Exercise objective
Of all the entries below, only the lines from the one with "Lemma exec_dir_add_entry s" up to and including the one with "Hypothesis Hn : holds name nm." are to be duplicated exactly.

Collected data

____________________

Lemma exec_add_loop n k data :
  (k + n = 10)%nat -> (forall q, (q < k)%nat -> i_blocks i !!! q <> 0) -> b_ptr data = p -> b_data data <> Freed ->
  exists r s', exec (for_state (seq k n) (add_entry_round 0 name ino) (i, data)) s = (Val r, s') /\ add_result r s' /\
    match r with inl _ => forall q, (q < 10)%nat -> i_blocks i !!! q <> 0 | inr _ => True end.
Proof.
  revert k data. induction n as [|n IH]; intros k data Hk Hbef Hb Hbf.
  { exists (inl (i, data)), s. split; [done|]. split; [done|]. intros q Hq. apply Hbef. lia. }
  cbn [seq]. unfold for_state; fold (@for_state (fs_t H) nat (fs_inode_t * buf) Z). rewrite exec_bind.
  destruct (exec_add_round k data) as (r & s' & E & Hres & Hr); [lia|done..|]. rewrite E. cbv iota.
  destruct r as [[i' data']|rc]; [|exists (inr rc), s'; by rewrite exec_ret].
  destruct Hr as (-> & Hb' & Hbf' & Hnz). cbn in Hres. subst s'. apply IH; [lia| |done|done].
  intros q Hq. destruct (decide (q = k)) as [->|]; [done|]. apply Hbef. lia.
Qed.

End add.

Lemma dir_effect_heap h s B R s' : dir_effect (set_heap h s) B R s' -> dir_effect s B R s'.
Proof. intros []. by split. Qed.

Lemma dir_ok_heap h s i : dir_ok s i -> dir_ok (set_heap h s) i.
Proof. intros []. by split. Qed.

Lemma room_2 B : room 2 512 B -> exists p B', take_block FS_BLOCK_SIZE B = Some (p, B') /\ room 1 512 B'.
Proof.
  cbn [room]. fold FS_BLOCK_SIZE. destruct (take_block FS_BLOCK_SIZE B) as [[p B']|]; [|done]. eauto.
Qed.

(** The directory's inode and a buffer: how every change of it begins. *)
Lemma exec_dir_open s B p B' :
  mounted s B -> take_block FS_BLOCK_SIZE B = Some (p, B') ->
  exists h1 h2, alloc_rep h1 B /\ p <> 0 /\ mounted (set_heap h2 (set_heap h1 s)) B' /\
    exec (read_inode 0) s = (Val (Some (inode_at (fs_rd s) 0)), set_heap h1 s) /\
    exec (kmalloc_buf FS_BLOCK_SIZE) (set_heap h1 s) = (Val (mk_buf p Uninit), set_heap h2 (set_heap h1 s)).
Proof.
  intros Hm Et. pose proof Hm as [Hh Hd _ _ _ _ _ _].
  destruct (exec_read_inode s B 0 Hh Hd ltac:(lia)) as (h1 & Hr1 & E1). rewrite Et in E1.
  pose proof (exec_kmalloc_buf (set_heap h1 s) B FS_BLOCK_SIZE Hr1 request_512) as Hk. rewrite Et in Hk.
  destruct Hk as (h2 & E2 & Hr2 & Hpn). exists h1, h2. split_and!; [done|done| |done|done].
  by apply mounted_set_heap with B; [apply mounted_set_heap with B|].
Qed.

Lemma exec_dir_add_entry s B name nm ino :
  let i := inode_at (fs_rd s) 0 in
  mounted s B -> room 2 512 B -> dir_ok s i -> holds name nm -> Forall is_u8 nm -> 0 < ino < 4294967296 ->
  is_u32 (fs_ticks s) ->
  exists rc s', exec (dir_add_entry 0 name ino) s = (Val rc, s') /\
    ((rc = 0 /\ dir_effect s B (entry_added nm ino) s') \/
     (rc = -1 /\ (free_blocks (superblock s) = 0 \/ forall q, (q < 10)%nat -> i_blocks i !!! q <> 0) /\
      exists h', alloc_rep h' B /\ s' = set_heap h' s)).
Proof.
  intros i Hm Hroom Hi Hn Hnu Hino Ht. destruct (room_2 B Hroom) as (p & B' & Et & Hroom').
  destruct (exec_dir_open s B p B' Hm Et) as (h1 & h2 & Hr1 & Hp & Hm2 & E1 & E2).
  unfold dir_add_entry. rewrite exec_bind, E1. cbv iota. fold i.
  rewrite (proj2 (Z.eqb_neq _ 0)) by (apply (do_mode _ _ Hi)).
  rewrite exec_bind, E2. cbv iota. rewrite (nonnull p Uninit Hp). set (s2 := set_heap h2 _) in *.
  assert (dir_ok s2 i) as Hi2 by (by apply dir_ok_heap, dir_ok_heap).
  destruct (exec_add_loop s2 B B' h1 name nm ino p Hm2 Hr1 Et Hroom' Hi2 Hn Hnu Hino Hp Ht 10 0 (mk_buf p Uninit))
    as (r & s' & E & Hres & Hfull); [done|lia|done|done|].
  change FS_DIRECT_BLOCKS with 10%nat. rewrite exec_bind. change (inode_at (fs_rd s2) 0) with i in E. rewrite E. cbv iota.
  destruct r as [st|rc].
  - cbn in Hres. subst s'.
    destruct (exec_kfree_buf s2 h1 B B' p FS_BLOCK_SIZE Uninit Hr1 request_512 Et (mt_heap _ _ Hm2)) as (h4 & E4 & Hr4).
    rewrite exec_bind, E4. cbv iota. rewrite exec_ret. eexists _, _. split; [done|]. right. split_and!; [done|by right|].
    by exists h4.
  - rewrite exec_ret. eexists _, _. split; [done|]. destruct Hres as [[-> He]|(-> & Hf & h' & Hr' & ->)].
    + left. split; [done|]. by apply (dir_effect_heap h1), (dir_effect_heap h2).
    + right. split_and!; [done|by left|]. by exists h'.
Qed.

Section remove.
Context (s : fs_t H) (B B' : blocks) (h0 : H) (name nm : list Z) (p : Z).
Let i := inode_at (fs_rd s) 0.
Hypothesis Hm : mounted s B'.
Hypothesis Hr0 : alloc_rep h0 B.
Hypothesis Et : take_block FS_BLOCK_SIZE B = Some (p, B').
Hypothesis Hroom : room 1 512 B'.
Hypothesis Hi : dir_ok s i.
Hypothesis Hn : holds name nm.
Hypothesis Hp : p <> 0.
Hypothesis Ht : is_u32 (fs_ticks s).

Definition entry_removed (es es' : list (list Z * Z)) : Prop :=
  exists es1 es2 n, es = es1 ++ (nm, n) :: es2 /\ es' = es1 ++ es2.

(** The entry is in slot [j] of block [k]. *)
Lemma exec_remove_found k j e :
  (k < 10)%nat -> (forall q, (q < k)%nat -> i_blocks i !!! q <> 0) -> i_blocks i !!! k <> 0 -> (j < 16)%nat ->
  let l := disk_block (fs_rd s) (67 + i_blocks i !!! k) in
  dirent l j = Some (nm, e) ->
  exists s', exec (write_block (u32 (FS_DATA_BLOCKS_START + i_blocks i !!! k)) (mk_buf p (Bytes (set_entry_inode l j 0))) ;;
     let dir_inode := Fs.set_size i (u32 (i_size i - Z.of_nat DIRENT_SIZE)) in
     let! now := timer_get_ticks in
     let dir_inode := set_modified dir_inode now in
     write_inode 0 dir_inode ;;
     kfree_buf (mk_buf p (Bytes (set_entry_inode l j 0))) ;;
     ret (inr (Some 0))) s = (Val (inr (Some 0) : buf + option Z), s') /\ dir_effect s B entry_removed s' /\
     dbits s' = dbits s.
Proof.
  intros Hk Hbef Hne Hj l Hd. destruct (do_used _ _ Hi k Hk Hne) as [Hb Hbt]. pose proof (do_inode _ _ Hi) as Hio.
  destruct (block_entries_remove l j _ (do_blocks _ _ Hi k Hk Hne) Hj Hd) as (Hdl' & es1 & es2 & El & El').
  cbv zeta. set (i2 := Fs.set_size _ _). assert (inode_ok i2) as Hi2 by (apply inode_ok_set_size; [done|apply u32_range]).
  destruct (exec_dir_store s B B' h0 p (i_blocks i !!! k) (set_entry_inode l j 0) i2 (inr (Some 0) : buf + option Z)
    Hm Hr0 Et Hroom Hp Hb (proj1 Hdl') Hi2 Ht) as (h' & Hr' & E).
  eexists. split; [exact E|]. split.
  2: { unfold dbits. cbn [fs_rd set_heap set_rd]. rewrite dir_disk_block; [by rewrite decide_False by lia| |apply Hdl'| |done].
       - apply (mt_disk _ _ Hm).
       - by apply inode_ok_set_modified. }
  apply (prepared_effect s B B' k (i_blocks i !!! k) l s (set_entry_inode l j 0) _ h'); try done.
  - split; try done; [by left|]. intros q Hq. destruct (Z.eqb_spec (i_blocks i !!! k) q) as [<-|]; [|done]. by rewrite Hbt.
  - by apply inode_ok_set_modified.
  - change (i_blocks (set_modified i2 (fs_ticks s))) with (i_blocks i). fold i. rewrite list_insert_id; [done|]. apply list_lookup_lookup_total_lt. rewrite (io_blocks _ Hio). lia.
  - intros e1 e2. rewrite El, El'. exists (e1 ++ es1), (es2 ++ e2), e. by rewrite <- !app_assoc.
Qed.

____________________

Task output
Lemma exec_dir_add_entry s B name nm ino :
  let i := inode_at (fs_rd s) 0 in
  mounted s B -> room 2 512 B -> dir_ok s i -> holds name nm -> Forall is_u8 nm -> 0 < ino < 4294967296 ->
  is_u32 (fs_ticks s) ->
  exists rc s', exec (dir_add_entry 0 name ino) s = (Val rc, s') /\
    ((rc = 0 /\ dir_effect s B (entry_added nm ino) s') \/
     (rc = -1 /\ (free_blocks (superblock s) = 0 \/ forall q, (q < 10)%nat -> i_blocks i !!! q <> 0) /\
      exists h', alloc_rep h' B /\ s' = set_heap h' s)).
Proof.
  intros i Hm Hroom Hi Hn Hnu Hino Ht. destruct (room_2 B Hroom) as (p & B' & Et & Hroom').
  destruct (exec_dir_open s B p B' Hm Et) as (h1 & h2 & Hr1 & Hp & Hm2 & E1 & E2).
  unfold dir_add_entry. rewrite exec_bind, E1. cbv iota. fold i.
  rewrite (proj2 (Z.eqb_neq _ 0)) by (apply (do_mode _ _ Hi)).
  rewrite exec_bind, E2. cbv iota. rewrite (nonnull p Uninit Hp). set (s2 := set_heap h2 _) in *.
  assert (dir_ok s2 i) as Hi2 by (by apply dir_ok_heap, dir_ok_heap).
  destruct (exec_add_loop s2 B B' h1 name nm ino p Hm2 Hr1 Et Hroom' Hi2 Hn Hnu Hino Hp Ht 10 0 (mk_buf p Uninit))
    as (r & s' & E & Hres & Hfull); [done|lia|done|done|].
  change FS_DIRECT_BLOCKS with 10%nat. rewrite exec_bind. change (inode_at (fs_rd s2) 0) with i in E. rewrite E. cbv iota.
  destruct r as [st|rc].
  - cbn in Hres. subst s'.
    destruct (exec_kfree_buf s2 h1 B B' p FS_BLOCK_SIZE Uninit Hr1 request_512 Et (mt_heap _ _ Hm2)) as (h4 & E4 & Hr4).
    rewrite exec_bind, E4. cbv iota. rewrite exec_ret. eexists _, _. split; [done|]. right. split_and!; [done|by right|].
    by exists h4.
  - rewrite exec_ret. eexists _, _. split; [done|]. destruct Hres as [[-> He]|(-> & Hf & h' & Hr' & ->)].
    + left. split; [done|]. by apply (dir_effect_heap h1), (dir_effect_heap h2).
    + right. split_and!; [done|by left|]. by exists h'.
Qed.

Section remove.
Context (s : fs_t H) (B B' : blocks) (h0 : H) (name nm : list Z) (p : Z).
Let i := inode_at (fs_rd s) 0.
Hypothesis Hm : mounted s B'.
Hypothesis Hr0 : alloc_rep h0 B.
Hypothesis Et : take_block FS_BLOCK_SIZE B = Some (p, B').
Hypothesis Hroom : room 1 512 B'.
Hypothesis Hi : dir_ok s i.
Hypothesis Hn : holds name nm.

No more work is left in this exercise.